Top of Dataset records
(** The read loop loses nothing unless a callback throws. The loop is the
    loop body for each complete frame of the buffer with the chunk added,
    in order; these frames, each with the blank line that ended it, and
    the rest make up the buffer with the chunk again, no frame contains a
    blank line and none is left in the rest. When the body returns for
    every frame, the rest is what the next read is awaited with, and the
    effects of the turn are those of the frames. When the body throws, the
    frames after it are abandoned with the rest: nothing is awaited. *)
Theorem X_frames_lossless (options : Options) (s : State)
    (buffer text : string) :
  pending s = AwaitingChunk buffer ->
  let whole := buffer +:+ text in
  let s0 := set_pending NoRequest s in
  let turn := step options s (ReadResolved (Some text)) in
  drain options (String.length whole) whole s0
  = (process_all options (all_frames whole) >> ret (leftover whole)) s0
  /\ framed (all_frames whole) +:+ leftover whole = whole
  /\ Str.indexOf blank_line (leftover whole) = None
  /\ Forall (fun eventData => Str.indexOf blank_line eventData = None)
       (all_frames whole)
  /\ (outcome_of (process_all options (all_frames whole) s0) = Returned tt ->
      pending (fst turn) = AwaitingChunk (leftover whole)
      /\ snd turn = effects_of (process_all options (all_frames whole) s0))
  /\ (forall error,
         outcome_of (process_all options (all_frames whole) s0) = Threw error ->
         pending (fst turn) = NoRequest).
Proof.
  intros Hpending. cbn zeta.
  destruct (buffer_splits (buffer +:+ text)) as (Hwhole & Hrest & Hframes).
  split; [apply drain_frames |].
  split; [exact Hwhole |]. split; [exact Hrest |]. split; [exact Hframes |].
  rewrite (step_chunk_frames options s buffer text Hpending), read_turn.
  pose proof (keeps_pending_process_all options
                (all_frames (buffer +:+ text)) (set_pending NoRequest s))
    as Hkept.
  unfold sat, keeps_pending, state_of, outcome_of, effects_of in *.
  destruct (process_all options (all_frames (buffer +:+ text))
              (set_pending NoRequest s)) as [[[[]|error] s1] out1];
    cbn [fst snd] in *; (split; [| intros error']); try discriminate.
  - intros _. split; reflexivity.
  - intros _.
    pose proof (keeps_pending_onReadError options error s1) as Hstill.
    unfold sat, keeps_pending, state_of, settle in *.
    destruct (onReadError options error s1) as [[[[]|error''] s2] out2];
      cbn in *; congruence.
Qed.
Bottom of Dataset records
> [Your instructions]
Reproduce, word for word, the lines of the data from the one that contains "intros Hpending. cbn zeta." to the end, both ends included.

> [Reply]
  intros Hpending. cbn zeta.
  destruct (buffer_splits (buffer +:+ text)) as (Hwhole & Hrest & Hframes).
  split; [apply drain_frames |].
  split; [exact Hwhole |]. split; [exact Hrest |]. split; [exact Hframes |].
  rewrite (step_chunk_frames options s buffer text Hpending), read_turn.
  pose proof (keeps_pending_process_all options
                (all_frames (buffer +:+ text)) (set_pending NoRequest s))
    as Hkept.
  unfold sat, keeps_pending, state_of, outcome_of, effects_of in *.
  destruct (process_all options (all_frames (buffer +:+ text))
              (set_pending NoRequest s)) as [[[[]|error] s1] out1];
    cbn [fst snd] in *; (split; [| intros error']); try discriminate.
  - intros _. split; reflexivity.
  - intros _.
    pose proof (keeps_pending_onReadError options error s1) as Hstill.
    unfold sat, keeps_pending, state_of, settle in *.
    destruct (onReadError options error s1) as [[[[]|error''] s2] out2];
      cbn in *; congruence.
Qed.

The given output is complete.